Are Women at a Higher Genetic Risk for Depression? Depression-Related Genes More Common in Women and the Future of Changing Treatments

Are Women at a Higher Genetic Risk for Depression? Depression-Related Genes More Common in Women and the Future of Changing Treatments

The Guardian article published on October 7, 2025 (UK time), introduces a study led by Australia's QIMR Berghofer Institute, featured in Nature Communications. This study is the largest GWAS meta-analysis focused on gender differences in depression, including 130,000 female and 65,000 male patients.

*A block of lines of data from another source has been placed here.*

(* ===== verification/Prelude.v ===== *)
(** * The boot firmware and the debug tools of the SoC

    This library models the C and C++ code of the repository that runs on or beside the processor, as
    executable definitions, and proves what makes it correct. Paths are relative to [src/corev_apu].

    ** The program

    - The zero-stage boot loader of the FPGA board, [fpga/src/bootrom]: hart 0 configures the serial
      console, initialises an SD card behind an SPI controller, reads the partition table, copies the
      first partition to 0x80000000 and jumps to it; the other harts wait in a barrier.
    - The boot loader of the OpenPiton platform, [openpiton/bootrom/linux]: the same with a disk that
      is a window of memory, and another barrier.
    - The ROM images of the first loader, [bootrom_64.h] and [bootrom_32.h]: the machine code of its
      start code and C files, their constants, and a device tree.
    - The debug ROM, [riscv-dbg/debug_rom], which a halted hart executes to serve the debug module, and
      the header of instruction encodings it is assembled with.
    - The bit-bang servers that drive the JTAG pins of a simulation for a remote debugger, one in C
      ([riscv-dbg/tb/remote_bitbang]) and one in C++ ([tb/dpi]); the ELF loader and the debug
      transport of the simulation test bench ([tb/dpi]) and its main program ([tb/ariane_tb.cpp]),
      which loads a program and clocks a model of the hardware; the smaller test bench of the debug
      system ([riscv-dbg/tb/tb_top_verilator.cpp]); and the system calls of the programs run under
      the debugger ([riscv-dbg/tb/prog/syscalls.c]).

    ** The files

    Foundations.
    - [Prelude] (this file): machine integers as [Z] with the conversions of C written out, strings as
      lists of bytes, little-endian bytes, memory as a map from addresses to bytes, the result type of
      the programs of the host, and the hint databases [bytes], [keeps] and [stable].
    - [Machine]: the monad of bare-metal statements. A statement takes the fuel of its unbounded loops
      and a world (device state, memory, trace of bus accesses), and ends with a value, out of fuel or
      in a fault. Four logics: [wp], total correctness (with enough fuel the statement ends, and the
      end satisfies the postcondition); [awp], the same on an abstract state; [safe] and [keeps], what
      holds of every run whatever the fuel, also of runs that do not end; and [ends], for loops that
      may never end: a run that did is evidence that the device let it ([stable]: more fuel would
      have changed nothing).

    The FPGA boot loader; state and operations have the names of the source.
    - [Uart] ([uart.c], [uart.h]), with the register file of the 16550 and the classes [UartMap],
      [UartHost] and [MemHost] by which its theorems serve both platforms; [Board]: the register maps,
      and the laws of the devices, [SpiController] and [Console], with the class [Closed] that carries
      an invariant through all drivers; [Spi] ([spi.c]); [Crc] and [Sd] ([sd.c], [sd.h]); [Gpt]
      ([gpt.c], [gpt.h]); [Boot] ([main.c]); [Card]: the contract of an SD card, [SdCard]; [Sim]: a
      board and a card that keep the contracts; [FpgaTheorems]: the properties.

    The OpenPiton boot loader: [PitonUart], [PitonSd], [PitonGpt], [PitonBoot], one per C file. The
    functions whose text is that of the FPGA driver are modelled once. [Smp]: both barriers
    ([smp.h]) as step relations on the program counters of all harts and the words they share.

    The ROM images. [Rom64], [Rom32]: the words of the headers. [Riscv]: the instructions the 64-bit
    image uses, decoded with the tables of [Encoding], and a hart that executes them on the worlds of
    [Machine]. [Startup]: the model of [startup.S] and [smp.h] for one hart, which calls [Boot.main].
    [Rom]: the relation of a hart to a statement of the model ([follows]): the hart gets from here to
    a state with the same device, the same trace of accesses and the memory the statement leaves,
    the private part of the stack apart; its rules for sequence, loops, calls and accesses, and the
    tactics that run instructions. [RomUart], [RomSpi], [RomSd], [RomCopy], [RomGpt] and [RomBoot]
    have one lemma per C function ([<function>_code]), [RomBoot] also the start code; [RomTheorems]:
    the properties. [DeviceTree]: the sources of the device trees, their flattened form and a reader;
    [RomImages]: the properties of the images as data.

    The debugger's side: [Encoding] ([encoding.h]: macros, tables and the decoder they define),
    [DebugRom] ([debug_rom.h], [debug_rom_one_scratch.h], [debug_rom.S]: images, source, assembler
    and a hart), [Elf] ([elfloader.cc]), [RemoteBitbang] ([remote_bitbang.c], [sim_jtag.c],
    [rbs_test.c]), [SimJtag] ([remote_bitbang.cc], [SimJTAG.cc]), [SimDtm] ([SimDTM.cc],
    [msim_helper.cc]), [TestBench] ([ariane_tb.cpp], with the loader of [Elf]), [TbTop]
    ([tb_top_verilator.cpp]), [Syscalls] ([syscalls.c]).

    ** What the theorems show

    - The FPGA boot loader refines its specification: with a powered card that holds a valid table it
      ends in the jump with the partition in memory ([boot_loader_boots]). The behaviours of a card
      whose polls end are the relation [booting]; for each of them the outcome, the result codes and
      the frame of memory are determined, and a run that returns is one of them: on any other card
      the loader polls for ever ([boot_loader_outcome], [gpt_find_boot_partition_result],
      [init_sd_result]). On every device
      and for every fuel it writes only to its buffers and the image ([boot_loader_writes],
      [sd_copy_writes]) and hands a byte to the transmitter only after seeing it empty
      ([boot_loader_guards_transmitter]). Copies are exact, and a block with two neighbouring bytes
      changed is detected wherever it comes ([sd_copy_copies], [sd_copy_detects]), since the byte-wise
      checksum is the CCITT remainder ([crc16_is_ccitt]). What is printed of the table is the table
      ([gpt_report]). A burst exchanges its bytes in order ([spi_write_bytes_exchange]).
    - The 64-bit ROM image refines the C sources, for every device, every hart and every fuel
      ([boot_rom_refines]), so that the theorems about the model hold of the machine code: executing
      the image from reset loads the partition and enters it ([boot_rom_boots]). Hart 0 enters it
      without waking the other harts, which wait in the ROM ([boot_rom_parks]). The 64-bit image holds
      the device tree of its source, the 32-bit image an older one ([rom_device_trees]).
    - The OpenPiton boot loader loads the first partition of a disk whose table and first partition
      lie in its window ([piton_boot_loader_loads], [piton_sd_copy_copies]) and prints decimal numbers that read back
      ([print_uart_dec_reads_back]). Both barriers: no hart leaves early, and none is stuck
      ([piton_barrier], [clint_barrier]).
    - The patterns of the four-byte instructions exclude each other, so decoding does not depend on
      the order of the table ([insn_decode_unique]); registers, causes and the fields of registers
      have numbers and places that fit ([csr_numbers], [status_fields]); the images of the debug ROM are the
      assembly source ([debug_rom_assembled]), and executing them serves the first request of the
      debug module with the hart's registers preserved ([debug_rom_serves], [debug_rom_exception]).
    - The ELF loader hands every loadable segment over, in order, and refuses truncated files
      ([read_elf_loads], [elf_handover], [elf_truncated_refused]); it does not find a string table of
      the usual type, and does not load symbols ([elf_strtab_missed]). The test bench drives the pins
      of the model in a fixed pattern and returns the first code reported that is not 0, or never
      ([test_bench_result]); an unknown plus argument, or the last known one, takes it out of an array
      ([unknown_plus_argument]). The smaller bench resets its model, dumps its
      memory and runs until the design finishes ([tb_top_session]).
    - The bit-bang servers carry out the commands of the protocol but for the resets, which drive no
      pin ([bitbang_session]), and do the same as long as no
      connection is closed ([bitbang_twins]); then the C++ server never returns
      ([bitbang_end_of_stream]). The debug transport gets the cleaned command line
      ([sanitize_args_cleans], [debug_tick_session]). The console and the program break of the test
      programs: [write_sends], [sbrk_moves].

    ** Bounds and fuel

    Fuel bounds the turns of the loops whose exit depends on a device ([iter], [wait_while]); every
    total theorem gives an amount beyond which the result is the same, so that none depends on a
    choice. Loops over a range of indices are structural. A macro of the header is expanded to depth
    5, and [status_fields] shows that every macro has a value. The loop that shifts an
    argument ([shift_loop]) recurses on the bytes left in the array: beyond them it would access
    memory outside of it. A hart executes any number of instructions: [reach] needs no fuel, and the
    fuel in [boot_rom_refines] is that of the model. Integers of C are [Z] with a conversion after
    each operation that can leave their range.

    ** What is not modelled, and why

    - The hardware ([core], SystemVerilog and VHDL): the devices, the debug module and the operating
      system are parameters with laws, and each theorem about them has an instance. Of the SPI
      controller it is assumed that bytes queued before its transactions are inhibited are still
      shifted: the driver inhibits them while it waits for the answers.
    - Messages of the host programs on [stderr]; the inline assembly macros of [encoding.h]; the
      function [handle_trap] of the boot loaders, which is empty.
    - [openpiton/bootrom/linux/src/spi.c]: the text of the FPGA driver, linked and not called.
    - The wave traces of [tb/ariane_tb.cpp] (the code under [VM_TRACE]) and its report of the time it
      used. [riscv-dbg/tb/prog/test.c] only prints a greeting.
    - The code of [bootrom_32.h] is not executed: its variables of 64 bits lie in pairs of registers,
      and none of the lemmas on the 64-bit code applies to it.
    - In the model of the hart: exceptions, the effect of [wfi], interrupts that become pending while
      it runs, and what memory holds before it is written (a load from it stops the model; that it
      does not happen is part of [boot_rom_boots]). The compiled loader keeps its arrays on the stack
      below 0x84000000, hence the bound on the image in [boot_rom_boots] and [boot_rom_refines].
    - [bootrom/bootrom.h], six instructions that jump to memory. The device tree compiler, beyond the
      values of the properties. *)

From stdpp Require Export base numbers list gmap strings list_numbers.
From Stdlib Require Export ZArith Lia Ascii.
From Stdlib Require Zbitwise.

It identified 16 genome-wide significant variants in women and 8 in men. Furthermore, it was found that women exhibit stronger "polygenicity," with an estimated 13,244 "causal variants" involved in MDD for women and 7,111 for men. The study also showed a strong genetic correlation between women and BMI or metabolic syndrome, which may partially explain differences in symptoms such as weight changes and fatigue. The research acknowledges limitations, such as the sample's bias towards European ancestry. On social media, there is both hope that "biological differences should be utilized in treatment" and concerns about "genetic determinism" and "extrapolation to non-European groups." Moving forward, the implementation of diagnostics, drug development, and prevention strategies that consider gender differences will be a challenge.